Definition
Eine thermodynamische Relation, die beschreibt, wie sich die Gleichgewichtskonstante K einer gegebenen chemischen Reaktion mit der Temperatur ändert: in differentialer Form (d ln K)/(dT) = ΔH°(T)/(R T^2), wobei ΔH°(T) die Reaktionsenthalpie ist (oft als konstant angenähert) und R die Gaskonstante. Die Gleichung verbindet die Temperaturabhängigkeit des Gleichgewichts mit der Reaktionsenthalpie unter angegebenen Standardzuständen.
Prinzip
Prinzip
Vorzeichen und Größe der Reaktionsenthalpie bestimmen Richtung und Empfindlichkeit der Gleichgewichtsverschiebung mit der Temperatur: näherungsweise gilt bei exothermer Reaktion (ΔH°<0), dass K mit steigender T abnimmt; bei endothermer Reaktion (ΔH°>0) nimmt K mit T zu, vorausgesetzt ΔH° ist über den betrachteten Temperaturbereich annähernd konstant.
Demonstration
Demonstration
Illustratives Szenario: Für ein reversibles Gleichgewicht mit gemessenem K bei mehreren Temperaturen ergibt ein Diagramm ln K gegen 1/T eine Steigung von −ΔH°/R (falls ΔH° annähernd konstant ist).
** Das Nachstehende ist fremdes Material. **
(* ===== verification/ThreadAffinity.v ===== *)
(** The choice of processors for the threads of the runtime and the runs with
    an affinity: AsyncRT/lib/Support/ThreadAffinity.cpp.  The core counts and
    the topology are those of [CPUTopology], the limit is that of
    [CPULimits]. *)
From S2P Require Import Prelude StringRef CPULimits CPUTopology.

#[local] Open Scope string_scope.
#[local] Open Scope Z_scope.

Module ThreadAffinity.
Import CPUTopology.

#[local] Abbreviation length := List.length (only parsing).

(** ** [CPULimits::get] *)

(** [None]: the file of the limits is indexed out of range. *)
Definition limitsGet `{StringRefOps} (supported : bool) (fileBuffer : string → option string) (exists_ : string → bool)
    : option (ErrorOr (option Z)) :=
  if supported then
    limits ← CPULimits.getLinuxCPULimits fileBuffer exists_;
    Some (Success (CPULimits.toMillicores limits))
  else Some (Error "CPULimits are not supported by this build").

(** ** [getThreadAffinityCpuIds] *)

Section CpuIds.
(** [__APPLE__]; the counts of cores; the limit of the control group;
    [haveThreadAffinity()]; [CPUSystemInfo::get()]. *)
Variable apple : bool.
Variables performanceCores physicalCores logicalCores : nat.
Variable limitsOr : ErrorOr (option Z).
Variable haveThreadAffinity : bool.
Variable systemInfo : ErrorOr CPUSystemInfo.

(** The rules for no number of threads: whether to use affinity, and how many
    threads. *)
Definition defaultThreads (withAffinity : bool) : bool * nat :=
  if negb (performanceCores =? physicalCores)%nat then ((if apple then false else withAffinity), performanceCores)
  else if withAffinity then (withAffinity, physicalCores)
  else (withAffinity, logicalCores).

(** [std::max<size_t>(1, millicores / 1000)]. *)
Definition threadLimit (millicores : Z) : nat := (1 `max` Z.to_nat (millicores / 1000))%nat.
Definition capByLimits (numThreads : nat) : nat :=
  match limitsOr with
  | Success (Some millicores) => if (threadLimit millicores <? numThreads)%nat then threadLimit millicores else numThreads
  | _ => numThreads
  end.
Definition capByMax (maxThreads numThreads : nat) : nat := if (maxThreads <? numThreads)%nat then maxThreads else numThreads.

(** [None]: the choice of the processors does not end. *)
Definition getThreadAffinityCpuIds (withAffinity : bool) (numThreads maxThreads : nat) : option (list Z) :=
  let '(withAffinity, numThreads) :=
    if (numThreads =? 0)%nat then defaultThreads withAffinity else (withAffinity, numThreads) in
  let numThreads := capByMax maxThreads (capByLimits numThreads) in
  if withAffinity && haveThreadAffinity then
    match systemInfo with
    | Error _ => Some (replicate numThreads kNoAffinity)
    | Success info => getPreferredCpuIDs info numThreads
    end
  else Some (replicate numThreads kNoAffinity).

(** ** How many threads, and where *)

Definition requested (withAffinity : bool) (numThreads : nat) : nat :=
  if (numThreads =? 0)%nat then snd (defaultThreads withAffinity) else numThreads.
Definition pinning (withAffinity : bool) (numThreads : nat) : bool :=
  (if (numThreads =? 0)%nat then fst (defaultThreads withAffinity) else withAffinity) && haveThreadAffinity.

Lemma capByMax_min m n : capByMax m n = (n `min` m)%nat.
Proof. unfold capByMax. destruct (Nat.ltb_spec m n); lia. Qed.
Lemma capByLimits_min n : capByLimits n = match limitsOr with Success (Some m) => (n `min` threadLimit m)%nat | _ => n end.
Proof. unfold capByLimits. destruct limitsOr as [[m|]|]; [|done..]. destruct (Nat.ltb_spec (threadLimit m) n); lia. Qed.

Lemma getThreadAffinityCpuIds_eq withAffinity numThreads maxThreads :
  getThreadAffinityCpuIds withAffinity numThreads maxThreads =
  let n := capByMax maxThreads (capByLimits (requested withAffinity numThreads)) in
  match pinning withAffinity numThreads, systemInfo with
  | true, Success info => getPreferredCpuIDs info n
  | _, _ => Some (replicate n kNoAffinity)
  end.
Proof.
  unfold getThreadAffinityCpuIds, requested, pinning.
  destruct (numThreads =? 0)%nat; [destruct (defaultThreads withAffinity) as [a n]; cbn [fst snd]; destruct a
    |destruct withAffinity]; cbn [andb]; try done; by destruct haveThreadAffinity, systemInfo.
Qed.


End CpuIds.

(** ** A machine with two kinds of cores *)

Lemma preferred_first info n : passIDs info 0 ≠ [] → (n ≤ length (passIDs info 0))%nat →
  getPreferredCpuIDs info n = Some (take n (passIDs info 0)).
Proof.
  intros H0 Hn. destruct (getPreferredCpuIDs_spec info n H0) as (r & -> & Hl & _ & [k Hk]). f_equal.
  apply (f_equal length) in Hk as Hlk. rewrite length_app, length_take, Hl in Hlk.
  assert (k = []) as -> by (apply nil_length_inv; lia). by rewrite app_nil_r in Hk.
Qed.

(** The default on a machine with some performance cores, away from macOS and
    without a limit: as many threads as there are performance cores, put on the
    first physical cores in the order of the topology, whatever their kind.
    The threads are on the performance cores exactly when those come first. *)
Theorem hybrid_pins_first_cores cpuid26_eax info logicalCores systemLimits maxThreads :
  let fast := performanceCores cpuid26_eax info in
  let ids := getThreadAffinityCpuIds false (length fast) (length (allCores info)) logicalCores systemLimits true (Success info) true 0 maxThreads in
  Forall (fun c => virtualCores c ≠ []) (allCores info) →
  systemLimits = Success None →
  fast ≠ [] → length fast ≠ length (allCores info) → (length fast ≤ maxThreads)%nat →
  ids = Some (omap (fun c => head (virtualCores c)) (take (length fast) (allCores info))) ∧
  (ids = Some (omap (fun c => head (virtualCores c)) fast) ↔
   omap (fun c => head (virtualCores c)) (take (length fast) (allCores info)) = omap (fun c => head (virtualCores c)) fast).
Proof.
  intros fast ids Hvc -> Hfast Hne Hmax.
  assert (Hpass : passIDs info 0 = omap (fun c => head (virtualCores c)) (allCores info)).
  { unfold passIDs. clear. induction (allCores info) as [|[[|v vs]] l IH]; csimpl; by rewrite ?IH. }
  assert (Hlen : ∀ k, length (omap (fun c => head (virtualCores c)) (take k (allCores info))) = length (take k (allCores info)) ∧
    omap (fun c => head (virtualCores c)) (take k (allCores info)) = take k (omap (fun c => head (virtualCores c)) (allCores info))).
  { clear -Hvc. induction Hvc as [|c l Hc Hl IH]; intros [|k]; [done..|]. destruct (IH k) as [H1 H2].
    destruct c as [[|v vs]]; [done|]. csimpl. by rewrite H1, H2. }
  assert (Hle : (length fast ≤ length (allCores info))%nat) by apply List.filter_length_le.
  assert (Hall : length (passIDs info 0) = length (allCores info)).
  { rewrite Hpass. destruct (Hlen (length (allCores info))) as [H1 _]. by rewrite firstn_all in H1. }
  assert (Hids : ids = Some (omap (fun c => head (virtualCores c)) (take (length fast) (allCores info)))).
  { subst ids. rewrite getThreadAffinityCpuIds_eq. unfold requested, pinning, defaultThreads. cbn [Nat.eqb].
    rewrite (proj2 (Nat.eqb_neq _ _)) by done. cbn [negb fst snd andb]. rewrite capByMax_min, capByLimits_min, Nat.min_l by done.
    rewrite preferred_first; [|intros E; rewrite E in Hall; destruct fast; [done|simpl in *; lia]|lia].
    by rewrite Hpass, (proj2 (Hlen _)). }
  split; [done|]. rewrite Hids. split; [by intros [= ->]|by intros ->].
Qed.

(** ** [runWithThreadAffinity] *)

(** What the library's function promises: on an error it has not run the work. *)
Class AffinityLib (W : Type) := {
  libRun : Z → (W → W) → W → ErrorOr unit * W;
  libSet : Z → W → ErrorOr unit * W;
  libRun_once : ∀ cpuID workFn w,
    libRun cpuID workFn w = (Success tt, workFn w) ∨ ∃ e, libRun cpuID workFn w = (Error e, w)
}.

Section Run.
Context {W : Type} (run : Z → (W → W) → W → ErrorOr unit * W) (set : Z → W → ErrorOr unit * W).

Definition runWithThreadAffinity (cpuID : Z) (workFn : W → W) (w : W) : W :=
  if cpuID =? kNoAffinity then workFn w
  else match run cpuID workFn w with
       | (Error _, w) => workFn w
       | (Success _, w) => w
       end.
Definition setThreadAffinity (cpuID : Z) (w : W) : W := if cpuID =? kNoAffinity then w else snd (set cpuID w).
End Run.

(** The work of a thread is done exactly once, with or without its processor;
    if the library could fail after the work, it would be done twice. *)
Theorem work_runs_once `{AffinityLib W} cpuID workFn w :
  runWithThreadAffinity libRun cpuID workFn w = workFn w ∧
  (∀ run e, cpuID ≠ kNoAffinity → run cpuID workFn w = (Error e, workFn w) →
   runWithThreadAffinity run cpuID workFn w = workFn (workFn w)).
Proof.
  unfold runWithThreadAffinity. split.
  - destruct (cpuID =? kNoAffinity); [done|]. by destruct (libRun_once cpuID workFn w) as [->|[e ->]].
  - intros run e Hne ->. by rewrite (proj2 (Z.eqb_neq _ _) Hne).
Qed.

(** ** Examples *)


(** Two slow cores that come first, and one fast core. *)
Definition slowFirst : CPUSystemInfo := [mkSocket [mkCore [0]; mkCore [1]; mkCore [2; 3]]].
Definition exampleKind (cpuID : Z) : Z := if cpuID <? 2 then 32 * 2 ^ 24 else 64 * 2 ^ 24.
Lemma hybrid_pins_first_cores_witness :
  getThreadAffinityCpuIds false 1 3 4 (Success None) true (Success slowFirst) true 0 16 = Some [0] ∧
  performanceCores exampleKind slowFirst = [mkCore [2; 3]].
Proof.
  destruct (hybrid_pins_first_cores exampleKind slowFirst 4 (Success None) 16) as [H _];
    [by repeat constructor|done|by vm_compute|by vm_compute|vm_compute; lia|].
  split; [exact H|by vm_compute].
Defined.

Definition exampleAffinity : AffinityLib (list string).
Proof.
  refine (Build_AffinityLib _ (fun cpuID workFn w => if cpuID =? 0 then (Error "no such processor", w) else (Success tt, workFn w)) (fun _ w => (Success tt, w)) _).
  intros cpuID workFn w. destruct (cpuID =? 0); [right; by eexists|by left].
Defined.
Lemma work_runs_once_witness :
  runWithThreadAffinity (@libRun _ exampleAffinity) 0 (fun w => "run" :: w) [] = ["run"] ∧
  runWithThreadAffinity (fun _ workFn w => (Error "not restored", workFn w)) 3 (fun w => "run" :: w) [] = ["run"; "run"].
Proof.
  split.
  - exact (proj1 (work_runs_once (H := exampleAffinity) 0 (fun w => "run" :: w) [])).
  - apply (proj2 (work_runs_once (H := exampleAffinity) 3 (fun w => "run" :: w) [])) with (e := "not restored"); [by vm_compute|done].
Defined.

End ThreadAffinity.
Aus der linearen Anpassung schätzt der Experimentator ΔH° und sagt voraus, wie K innerhalb des Bereichs mit T variiert.
Fehlanwendung
Fehlanwendung
Die einfache Van‑'t‑Hoff‑Relation über einen weiten Temperaturbereich anzuwenden, ohne die Temperaturabhängigkeit von ΔH° (über Wärmekapazitäten) zu berücksichtigen, oder sie auf scheinbare Gleichgewichtskonstanten anzuwenden, die durch kinetische Kontrolle bestimmt werden. Der semantische Fehler ist, K(T)‑Daten nur ΔH° zuzuschreiben, wenn auch andere temperaturabhängige Effekte (Nichtidealität, Änderung der Standardzustände, Kinetik) die beobachtete K beeinflussen.
Konsequenz
Konsequenz
Van‑'t‑Hoff bietet eine praktische Methode, Reaktionsenthalpien aus Gleichgewichtsmessungen abzuschätzen und qualitative Gleichgewichtsverschiebungen mit Temperatur vorherzusagen; bei Fehlanwendung ergeben sich falsche Enthalpien oder irreführende Erwartungen über das Gleichgewichtsverhalten, besonders über große T‑Bereiche oder in nichtidealen Systemen.
Umkehrung
Umkehrung
Die differentielle Form setzt voraus, dass ΔH° entweder konstant ist oder als Funktion von T bekannt ist; wenn die Wärmekapazitäten deutlich variieren, muss die integrierte Form Cp(T)‑Korrekturen einschließen. Außerdem versagt die Van‑'t‑Hoff‑Vorhersage für beobachtbare Konzentrationen, wenn Kinetik oder Transport die Erreichung des Gleichgewichts limitieren oder sich die Standardzustände (z. B. Phasengrenzen) ändern.
Abgrenzung
Abgrenzung
Klar innerhalb: Gleichgewichte homogener Reaktionen, bei denen K mit konsistenten Standardzuständen definiert ist und ΔH° sich im betrachteten Temperaturintervall langsam ändert. Grenzfall: Reaktionen nahe Phasenübergängen, bei denen latente Wärmen oder wechselnde Standardzustände sorgfältig zu behandeln sind. Klar außerhalb: kinetisch eingeschlossene Systeme, nichtideale Mischungen mit starken Abweichungen zwischen Aktivitäten und Konzentrationen ohne Korrektur, und heterogene Gleichgewichte mit Oberflächenphänomenen, die der einfachen Formel nicht gerecht werden.
Semantische Spannung
Semantische Spannung
Thermodynamische Vorhersage der Gleichgewichtsposition versus kinetische Erreichbarkeit: Van‑'t‑Hoff sagt die Änderung der Gleichgewichtskonstante mit T voraus, doch das System kann kinetisch so eingeschränkt sein, dass die vorhergesagte Gleichgewichtszusammensetzung experimentell nicht erreicht wird.
Synthese
Synthese
Van‑'t‑Hoff verbindet Gleichgewichts‑Thermodynamik mit der messbaren Temperaturabhängigkeit von K und ermöglicht die Abschätzung von ΔH° sowie qualitative Vorhersagen über Gleichgewichtsverschiebungen; verlässliche Anwendung erfordert jedoch Berücksichtigung von ΔH°(T), Wahl konsistenter Standardzustände und Kontrolle, dass das System tatsächlich das Gleichgewicht erreicht.